Two men have been arrested for allegedly sending virus infection alerts purporting to be from Google Inc. and deceiving recipients into paying for antivirus software, police said Wednesday.
Shin Sato, 35, and Naoki Yamamoto, 52, were arrested Monday on suspicion of sending the alerts via a mobile phone short message service to a man in his 40s in Iwate Prefecture, between last September and January, and swindling him out of around ¥30,000 ($268) for fake antivirus software, the police said.
The two men allegedly sent over 300,000 short messages purporting to be from Google. At least 1,000 people are believed to have been collectively defrauded of ¥20 million or more since the spring of 2016.
Sato, a corporate executive who lives in Tokyo, has refused to respond to questioning, while Yamamoto, a construction worker from Yokohama, has denied the allegations, investigators said.
The recipients of the short messages were directed to access a website that looks like a Google site. A message would then appear stating that the virus had been removed but recommending the purchase of bogus software to counter similar infections in the future.

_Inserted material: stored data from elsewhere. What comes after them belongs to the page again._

(** C5, as the code has it. A signup request in which the email or the
    password is empty is rejected by the auth service itself, with the
    validation failure (400) of its validation service, before anything is
    hashed or stored; [signin] validates nothing: such a request goes to
    the lookup, and fails as wrong credentials (403) when no account has
    its email. *)
Theorem signup_validates_signin_does_not (dto : AuthDto) :
  rejects_empty_fields validationService →
  email dto = "" ∨ password dto = "" →
  (∀ s : S, ∃ message s',
     validationService_validateSignupData dto s
     = (Thrown (BadRequestException message), s')
     ∧ signup dto s = (Thrown (BadRequestException message), s')
     ∧ getStatus (BadRequestException message) = 400)
  ∧ (∀ s s' : S,
     userRepository_findByEmail (email dto) s = (Returned None, s') →
     signin dto s = (Thrown (ForbiddenException "Credentials incorrect"), s')
     ∧ getStatus (ForbiddenException "Credentials incorrect") = 403).
Proof.
  intros Hvalidation Hempty. split.
  - intros s. destruct (Hvalidation dto s Hempty) as (message & s' & H).
    exists message, s'. split; [done|]. split; [|done].
    unfold signup. run. by rewrite H.
  - intros s s' H. split; [by apply signin_unknown_email | done].
Qed.
End AuthServiceProperties.

Lemma signin_failures_indistinguishable_witness :
  fst (mock_signin (mkAuthDto "nobody@test.com" "123456") (test_db, tt))
  = Thrown (ForbiddenException "Credentials incorrect")
  ∧ fst (mock_signin (mkAuthDto "test@test.com" "654321") (test_db, tt))
    = fst (mock_signin (mkAuthDto "nobody@test.com" "123456") (test_db, tt)).
Proof.
  apply (signin_failures_indistinguishable
           (userRepository := PrismaUserRepository unit user_findUnique_email)
           (passwordHashing := ArgonPasswordHashingService unit mock_argon_hash mock_argon_verify)
           (tokenService := JwtTokenService unit mock_jwt_signAsync mock_config_get)
           (mkAuthDto "nobody@test.com" "123456") (mkAuthDto "test@test.com" "654321")
           test_user (test_db, tt) (test_db, tt) (test_db, tt) (test_db, tt) (test_db, tt));
    vm_compute; reflexivity.
Defined.

Lemma mock_validation_rejects_empty_fields :
  rejects_empty_fields (AuthValidationService unit mock_validateSignupData).
Proof.
  intros [e p] [db []] Hempty. simpl in *.
  exists "email and password should not be empty", (db, tt).
  unfold on_snd, mock_validateSignupData. simpl.
  destruct Hempty as [-> | ->]; simpl; [done|].
  by rewrite orb_true_r.
Qed.

Lemma signup_validates_signin_does_not_witness :
  mock_signup (mkAuthDto "" "123456") (test_db, tt)
  = (Thrown (BadRequestException "email and password should not be empty"), (test_db, tt))
  ∧ mock_signin (mkAuthDto "" "123456") (test_db, tt)
    = (Thrown (ForbiddenException "Credentials incorrect"), (test_db, tt)).
Proof.
  destruct (signup_validates_signin_does_not
           (userRepository := PrismaUserRepository unit user_findUnique_email)
           (passwordHashing := ArgonPasswordHashingService unit mock_argon_hash mock_argon_verify)
           (tokenService := JwtTokenService unit mock_jwt_signAsync mock_config_get)
           (validationService := AuthValidationService unit mock_validateSignupData)
           (mkAuthDto "" "123456") mock_validation_rejects_empty_fields)
    as [Hsignup Hsignin]; [by left|].
  split.
  - destruct (Hsignup (test_db, tt)) as (message & s' & Hvalid & H & _).
    vm_compute in Hvalid. injection Hvalid as <- <-. exact H.
  - apply Hsignin. vm_compute; reflexivity.
Defined.

(** C5, as the claim has it, fails on [signin]: with an empty email and an
    empty password it is the lookup that fails, with the 403 of wrong
    credentials and not the 400 of a validation failure, although the
    validation service at hand rejects that very payload. *)
Lemma signin_empty_fields_not_validated :
  ∃ (dto : AuthDto) (e : Exception),
    (email dto = "" ∨ password dto = "")
    ∧ fst (mock_validateSignupData dto tt) = Thrown (BadRequestException
                                           "email and password should not be empty")
    ∧ fst (mock_signin dto (test_db, tt)) = Thrown e
    ∧ e = ForbiddenException "Credentials incorrect"
    ∧ getStatus e = 403.
Proof.
  exists (mkAuthDto "" ""), (ForbiddenException "Credentials incorrect").
  split; [by left|]. repeat split.
Qed.

(** ** Signing up against the user table *)

Lemma registered_existsb (email : string) (db : Db) :
  registered email db ↔
  existsb (λ u, String.eqb (User.email u) email) (users db) = true.
Proof.
  unfold registered. rewrite existsb_exists. split.
  - intros (u & Hin & <-). exists u.
    split; [by apply list_elem_of_In | apply String.eqb_refl].
  - intros (u & Hin & Heq). exists u.
    split; [by apply list_elem_of_In | by apply String.eqb_eq].
Qed.

Lemma PrismaUserRepository_create_taken (email hash : string) (db : Db) :
  registered email db →
  PrismaUserRepository_create email hash db
  = (Thrown (new_DuplicateEmailException email),
     set_users db (users db) (user_seq db + 1)).
Proof.
  intros H. apply registered_existsb in H.
  unfold PrismaUserRepository_create, user_create. run. by rewrite H.
Qed.

Lemma PrismaUserRepository_create_fresh (email hash : string) (db : Db) :
  ¬ registered email db →
  (∀ u, u ∈ users db → User.id u < user_seq db) →
  let row := User.mk (user_seq db) email hash None None (clock db) (clock db) in
  PrismaUserRepository_create email hash db
  = (Returned row, set_users db (users db ++ [row]) (user_seq db + 1)).
Proof.
  intros Hfresh Hseq row.
  unfold PrismaUserRepository_create, user_create. run.
  rewrite registered_existsb in Hfresh. apply not_true_is_false in Hfresh.
  rewrite Hfresh. simpl.
  replace (existsb _ _) with false; [done|].
  symmetry. apply existsb_false_elem_of. intros u Hu.
  apply Z.eqb_neq. specialize (Hseq u Hu). lia.
Qed.

(** The repository only ever appends to the user table. *)
Lemma PrismaUserRepository_create_keeps (e email hash : string) (db : Db) :
  registered e db →
  registered e (snd (PrismaUserRepository_create email hash db)).
Proof.
  intros (u & Hin & Hu).
  unfold PrismaUserRepository_create, user_create. run.
  destruct (_ || _); simpl.
  - by exists u.
  - exists u. split; [|done]. apply elem_of_app. by left.
Qed.

(** ** The sequences stay ahead of the stored ids *)

Lemma apply_update_id (now : Z) (p : BookmarkUpdateInput) (r : Bookmark.t) :
  update_id p = None →
  Bookmark.id (apply_update now p r) = Bookmark.id r.
Proof.
  intros Hp. unfold apply_update. destruct (writes_nothing p); [done|].
  simpl. by rewrite Hp.
Qed.

Lemma deleteBookmarkById_sequenced (A K : Z) (db : Db) :
  sequenced db → sequenced (snd (deleteBookmarkById A K db)).
Proof.
  intros [Hb Hu]. unfold deleteBookmarkById, bookmark_delete.
  destruct (List.find _ _); [|done].
  split; simpl; [|done].
  intros r Hr. apply list_elem_of_In, List.filter_In in Hr as [Hr _].
  by apply Hb, list_elem_of_In.
Qed.

Lemma PrismaUserRepository_create_sequenced (email hash : string) (db : Db) :
  sequenced db → sequenced (snd (PrismaUserRepository_create email hash db)).
Proof.
  intros [Hb Hu]. unfold PrismaUserRepository_create, user_create. run.
  destruct (_ || _); split; simpl; try done.
  - intros u Hin. specialize (Hu u Hin). lia.
  - intros u Hin. apply elem_of_app in Hin as [Hin|Hin].
    + specialize (Hu u Hin). lia.
    + apply list_elem_of_singleton in Hin. subst u. simpl. lia.
Qed.

Section SignupOnce.
Variable E : Type.
Variable argon_hash : string → Promise E string.
Variable argon_verify : string → string → Promise E bool.
Variable jwt_signAsync : JwtPayload → JwtSignOptions → Promise E string.
Variable config_get : string → option string.
Variable validateSignupData : AuthDto → Promise E unit.
Variable findByEmail : string → Promise Db (option User.t).

Local Abbreviation signup_E :=
  (AuthService_signup E argon_hash argon_verify jwt_signAsync config_get
                      validateSignupData findByEmail).
Local Abbreviation signups_E :=
  (AuthService_signups E argon_hash argon_verify jwt_signAsync config_get
                       validateSignupData findByEmail).
Local Abbreviation generateAccessToken :=
  (JwtTokenService_generateAccessToken E jwt_signAsync config_get).

Lemma signup_keeps_registered (e : string) (dto : AuthDto) (w : Db * E) :
  registered e (fst w) → registered e (fst (snd (signup_E dto w))).
Proof.
  destruct w as [db st]. simpl. intros Hreg.
  unfold AuthService_signup, signup. run.
  destruct (validateSignupData dto st) as [[[]|ex] st1]; simpl; [|done].
  unfold ArgonPasswordHashingService_hash.
  destruct (argon_hash (password dto) st1) as [[h|ex] st2]; simpl; [|done].
  pose proof (PrismaUserRepository_create_keeps e (email dto) h db Hreg) as Hkeep.
  destruct (PrismaUserRepository_create (email dto) h db) as [[u|ex] db1]; simpl in *.
  - destruct (generateAccessToken _ _ st2) as [[tok|ex] st3]; simpl; [done|].
    by destruct ex.
  - by destruct ex.
Qed.

Lemma signups_keep_registered (e : string) (requests : list AuthDto) (w : Db * E) :
  registered e (fst w) → registered e (fst (signups_E requests w)).
Proof.
  unfold AuthService_signups, signups.
  revert w. induction requests as [|dto requests IH]; intros w Hreg; simpl; [done|].
  apply IH. by apply signup_keeps_registered.
Qed.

The arrests were the first in Japan for a case of “smishing” fraud using SMS text messages, according to the police.
The suspects avoided banking transactions, directing the victims to pay for the fake antivirus software via the settlement processes of auction and flea market sites, either by using credit cards online or by making payments at convenience stores, the police said.
The police arrested a woman in her 50s earlier this month for allegedly defrauding a man in his 30s in Akita Prefecture, in a similar manner.